Run the "run_analysis" function with no arguments. The output will be the "tidy" dataset of averages aggregated by subject and activity.
The reference zip file was downloaded and uncompressed. The documentation files were read (several times) to understand data. The data files were examined.
The data has training and test parts that are to be combined.
Each part has three component files: a 561-values/row training/test data file, an activity label file, and a subject file. Specifically,
-
'train/X_train.txt': Training set.
-
'train/y_train.txt': Training labels.
-
'test/X_test.txt': Test set.
-
'test/y_test.txt': Test labels.
-
'train/subject_train.txt': Each row identifies the subject who performed the activity for each window sample. Its range is from 1 to 30.
-
'test/subject_train.txt': Each row identifies the subject who performed the activity for each window sample. Its range is from 1 to 30.
The data is documented by a field list in the features.txt file. The activities are also encoded using the activity_labels.txt file.
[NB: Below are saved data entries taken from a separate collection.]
Lemma family_meta_dt f : f ∈ dt -> exists m, family_meta f = Some m.
Proof.
  intros H. apply has_get.
  assert (forallb (fun f => has f Et) dt = true) as Ha by (vm_compute; reflexivity).
  rewrite forallb_forall in Ha. apply Ha. by apply (proj1 (list_elem_of_In _ _)).
Qed.

Lemma getDefault_total s values family canon given :
  family ∈ dt -> exists c, getDefaultCanonicalPrefix s values family canon given = Ok c.
Proof.
  intros [m Hm]%family_meta_dt. unfold getDefaultCanonicalPrefix. cbv zeta. rewrite Hm.
  match goal with |- context [if ?b then Ok _ else Ok _] => destruct b end;
    eexists; reflexivity.
Qed.

Lemma getCanonicalIcon_ok s values skipLookups :
  exists c, getCanonicalIcon s values skipLookups = Ok c.
Proof.
  unfold getCanonicalIcon. cbv zeta. destruct (moveNonFaClassesToRest _ _) as [iconName rest].
  match goal with |- context [getDefaultCanonicalPrefix s values ?f ?c ?g] =>
    destruct (getDefault_total s values f c g (getFamilyId_dt _ _)) as [c' E]; rewrite E
  end.
  eexists. reflexivity.
Qed.

(** Resolving class names never throws, whatever the classes, the settings and the
    packs are: every family the classes can select has metadata. *)
Theorem getCanonicalIcon_total s values skipLookups :
  exists c, getCanonicalIcon s values skipLookups = Ok c.
Proof. apply getCanonicalIcon_ok. Qed.

(** ** The words of the class vocabulary *)

(** A name an icon class can carry: no name of a style, size or animation. *)
Definition icon_word (n : string) : Prop :=
  n <> "" /\ n ∉ RESERVED_CLASSES /\ n <> "kit-duotone".
Definition icon_class (n : string) : string := "fa" +:+ dash +:+ n.

Lemma icon_class_not_fa n : icon_word n -> is_fa_class (icon_class n) = false.
Proof.
  intros (_ & Hr & Hk). unfold is_fa_class. apply mem_str_not_elem. intros Hin.
  assert (forallb (fun c => match str_drop_prefix "fa-" c with
    | Some r => isReserved r || str_eqb r "kit-duotone" | None => true end) _faCombinedClasses = true)
    as Ha by (vm_compute; reflexivity).
  rewrite forallb_forall in Ha. specialize (Ha _ (proj1 (list_elem_of_In _ _) Hin)).
  rewrite (str_drop_prefix_app "fa-" n : str_drop_prefix "fa-" (icon_class n) = Some n) in Ha.
  apply orb_true_iff in Ha as [H%mem_str_elem|H%str_eqb_eq]; congruence.
Qed.

Lemma mem_str_app x l1 l2 : mem_str x (l1 ++ l2) = mem_str x l1 || mem_str x l2.
Proof. induction l1 as [|y l1 IH]; cbn; [done|]. by rewrite IH, orb_assoc. Qed.

Lemma mem_fa_class_app x vs n :
  icon_word n -> is_fa_class x = true -> mem_str x (vs ++ [icon_class n]) = mem_str x vs.
Proof.
  intros Hn Hx. rewrite mem_str_app. cbn [mem_str]. rewrite orb_false_r.
  destruct (str_eqb_spec x (icon_class n)) as [->|]; [by rewrite icon_class_not_fa in Hx|].
  apply orb_false_r.
Qed.

Definition fa_config : obj jsval := [("cssPrefix", VStr "fa")].

(** The style and family words [vs] select the family [f] and the prefix [p]. *)
Definition words_ok (f p : string) (vs : list string) : bool :=
  let cls := sortedUniqueValues vs in
  forallb is_fa_class vs
  && negb (bool_decide (last cls = Some "fa"))
  && match List.filter (fun c => negb (mem_str c Z_families)) cls with
     | [] => false
     | st :: _ => bool_decide (getCanonicalPrefix [] (VStr st) f = Some p)
     end
  && str_eqb (getFamilyId fa_config cls) f
  && (str_eqb f "duotone" || negb (mem_str "fa-duotone" vs || mem_str "fad" vs))
  && (str_eqb p "fab" || negb (mem_str "fa-brands" vs || mem_str "fab" vs))
  && negb (mem_str p [""; "fa"; "fad"; "fa-duotone"]).

Lemma getCanonicalPrefix_styles st v f p :
  p <> "" -> getCanonicalPrefix [] v f = Some p -> getCanonicalPrefix st v f = Some p.
Proof.
  intros Hp. unfold getCanonicalPrefix. cbv zeta. destruct (str_eqb f "duotone" && _); [done|].
  cbn [has get andb]. generalize (js_or (get (to_str v) (STYLE_TO_PREFIX f))
    (get (default "undefined" (get (to_str v) (PREFIX_TO_STYLE f))) (STYLE_TO_PREFIX f))).
  intros [q|]; cbn; [|done]. by destruct (str_empty q).
Qed.

Lemma filter_all {A} (P : A -> bool) l : forallb P l = true -> List.filter P l = l.
Proof. induction l as [|a l IH]; cbn; [done|]. intros [-> H]%andb_true_iff. by rewrite IH. Qed.
Lemma filter_none {A} (P : A -> bool) l : forallb P l = true -> List.filter (fun a => negb (P a)) l = [].
Proof. induction l as [|a l IH]; cbn; [done|]. intros [-> H]%andb_true_iff. by rewrite IH. Qed.

Lemma getFamilyId_config c vs :
  config_get c "cssPrefix" = VStr "fa" -> getFamilyId c vs = getFamilyId fa_config vs.
Proof. unfold getFamilyId. by intros ->. Qed.

Lemma default_prefix_keeps s vs f p given n :
  is_str (config_get (config s) "familyDefault") "duotone" = false ->
  words_ok f p vs = true -> icon_word n -> given <> Some "fa" ->
  let canon := mkCanonical (Some p) (Some n) [] in
  getDefaultCanonicalPrefix s (vs ++ [icon_class n]) f canon given = Ok canon.
Proof.
  intros Hd Hw Hn Hg canon. unfold getDefaultCanonicalPrefix. cbv zeta.
  rewrite !mem_fa_class_app by (done || vm_compute; reflexivity). rewrite Hd, orb_false_r.
  unfold words_ok in Hw. rewrite !andb_true_iff in Hw. destruct Hw as [[[_ Hdu] Hbr] Hp].
  cbn in Hp. rewrite !negb_true_iff, !orb_false_iff, !str_eqb_neq in Hp.
  destruct Hp as (Hp1 & Hp2 & Hp3 & Hp4 & _). subst canon. cbn [c_prefix].
  rewrite (bool_decide_eq_false_2 (Some p = Some "fad")) by congruence.
  rewrite (bool_decide_eq_false_2 (Some p = Some "fa-duotone")) by congruence.
  rewrite orb_false_r.
  assert (negb (str_eqb f "duotone") && (mem_str "fa-duotone" vs || mem_str "fad" vs) = false) as ->.
  { apply orb_true_iff in Hdu as [->|Hdu]; [done|]. apply negb_true_iff in Hdu. rewrite Hdu.
    apply andb_false_r. }
  assert ((if mem_str "fa-brands" vs || mem_str "fab" vs then Some "fab" else Some p) = Some p) as ->.
  { apply orb_true_iff in Hbr as [->%str_eqb_eq|Hbr]; [by case_match|].
    apply negb_true_iff in Hbr. by rewrite Hbr. }
  cbn [otruthy]. unfold str_empty. rewrite (proj2 (str_eqb_neq p "") Hp1). cbn [negb andb res_map].
  cbn [c_prefix]. rewrite (bool_decide_eq_false_2 (Some p = Some "fa")) by congruence.
  by rewrite (bool_decide_eq_false_2 (given = Some "fa")).
Qed.

Lemma shim_only_for_fa s skip given c :
  given <> Some "fa" -> applyShimAndAlias s skip given c = applyShimAndAlias s skip None c.
Proof. intros H. unfold applyShimAndAlias. by rewrite (bool_decide_eq_false_2 _ H). Qed.

(** The icon of the words [vs] and the icon class of [n]. *)
Definition icon_of_words (s : fa) (skip : bool) (p n : string) : result canonical :=
  let l := applyShimAndAlias s skip None (mkCanonical (Some p) (Some n) []) in
  Ok (mkCanonical (l_prefix l) (l_iconName l) []).

Lemma canonical_of_words s vs f p n skip :
  config_get (config s) "cssPrefix" = VStr "fa" ->
  is_str (config_get (config s) "familyDefault") "duotone" = false ->
  words_ok f p vs = true -> icon_word n ->
  getCanonicalIcon s (vs ++ [icon_class n]) skip = icon_of_words s skip p n.
Proof.
  intros Hc Hd Hw Hn. pose proof Hw as Hw'. unfold words_ok in Hw'.
  rewrite !andb_true_iff in Hw'. destruct Hw' as [[[[[[Hfa Hl] Hst] Hf%str_eqb_eq] _] _] Hp].
  apply negb_true_iff, bool_decide_eq_false in Hl.
  apply negb_true_iff, mem_str_not_elem in Hp. apply not_elem_of_cons in Hp as [Hp _].
  unfold getCanonicalIcon. rewrite !List.filter_app, (filter_all is_fa_class vs Hfa), (filter_none is_fa_class vs Hfa).
  cbn [List.filter]. rewrite icon_class_not_fa by done. cbn [negb app]. rewrite app_nil_r.
  change (sortedUniqueValues [icon_class n]) with [icon_class n].
  rewrite Hc, (getFamilyId_config _ _ Hc), Hf. cbn [moveNonFaClassesToRest fold_left].
  destruct Hn as (Hn1 & Hn2 & Hn3).
  rewrite (getIconName_app "fa" n eq_refl Hn1 Hn2 : getIconName (VStr "fa") (icon_class n) = Some n).
  cbn [snd]. destruct (List.filter _ (sortedUniqueValues vs)) as [|st l]; [done|].
  apply bool_decide_eq_true in Hst. rewrite (getCanonicalPrefix_styles _ _ _ _ Hp Hst).
  rewrite default_prefix_keeps by done. cbn [res_map c_rest]. by rewrite shim_only_for_fa.
Qed.

(** C26: the short class of a style and the pair of long classes mean the same: for every
    family and style of the tables, [far fa-x] and [fa-classic fa-regular fa-x] resolve
    to the same prefix and icon, namely that of the short class.  The prefix [fad] is
    the exception: it stands in the classic table but selects the duotone family. *)
Theorem short_and_long_classes_agree s f p l n skip :
  config_get (config s) "cssPrefix" = VStr "fa" ->
  config_get (config s) "familyDefault" <> VStr "duotone" ->
  get p (get_obj f _PREFIX_TO_LONG_STYLE) = Some l -> p <> "fad" -> icon_word n ->
  getCanonicalIcon s [p; icon_class n] skip = icon_of_words s skip p n
  /\ getCanonicalIcon s ["fa" +:+ dash +:+ f; l; icon_class n] skip = icon_of_words s skip p n.
Proof.
  intros Hc Hd Hg Hp Hn.
  by_entries _PREFIX_TO_LONG_STYLE (fun f p l => str_eqb p "fad"
    || words_ok f p [p] && words_ok f p ["fa" +:+ dash +:+ f; l]) Hg H.
  rewrite (proj2 (str_eqb_neq _ _) Hp) in H. apply andb_true_iff in H as [H1 H2].
  assert (is_str (config_get (config s) "familyDefault") "duotone" = false) as Hd'
    by (by apply bool_decide_eq_false).
  split.
  - exact (canonical_of_words s [p] f p n skip Hc Hd' H1 Hn).
  - exact (canonical_of_words s ["fa" +:+ dash +:+ f; l] f p n skip Hc Hd' H2 Hn).
Qed.

(** * Adding to the library and finding again *)
Lemma styles_autoReplace s : styles (autoReplace s) = styles s.
Proof. unfold autoReplace. by case_match. Qed.
Lemma definitions_autoReplace s : definitions (autoReplace s) = definitions s.
Proof. unfold autoReplace. by case_match. Qed.

Lemma styles_define_one p icons h s :
  styles (define_one p icons h s) =
  set p (spread (spread [] (get_obj p (styles s))) (normalizeIcons icons)) (styles s).
Proof. unfold define_one, addPack. case_match; [by rewrite styles_autoReplace|done]. Qed.
Lemma definitions_define_one p icons h s : definitions (define_one p icons h s) = definitions s.
Proof. unfold define_one, addPack. case_match; [by rewrite definitions_autoReplace|done]. Qed.
#[local] Hint Rewrite styles_define_one definitions_define_one : registry.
The run_analysis R script does the follwing things:
-
For test and training data, load subject, activiy, and data files. Add the subject and activity data as additional columns to the data file. Combine the test and training data.
-
Load the column information from the features_info.txt file to determine what columns to extract by selecting field name that have "mean" or "std" in them. Convert the names to be suitable for use in an R data frame. Add additional columns for the subject and activity columns.
-
Rename the data frame columns to have the extracted names.
-
Merge the activity_labels.txt data into the data frame.
-
Take the averages of all the mean and standard deviation columns aggregated over subject and activity.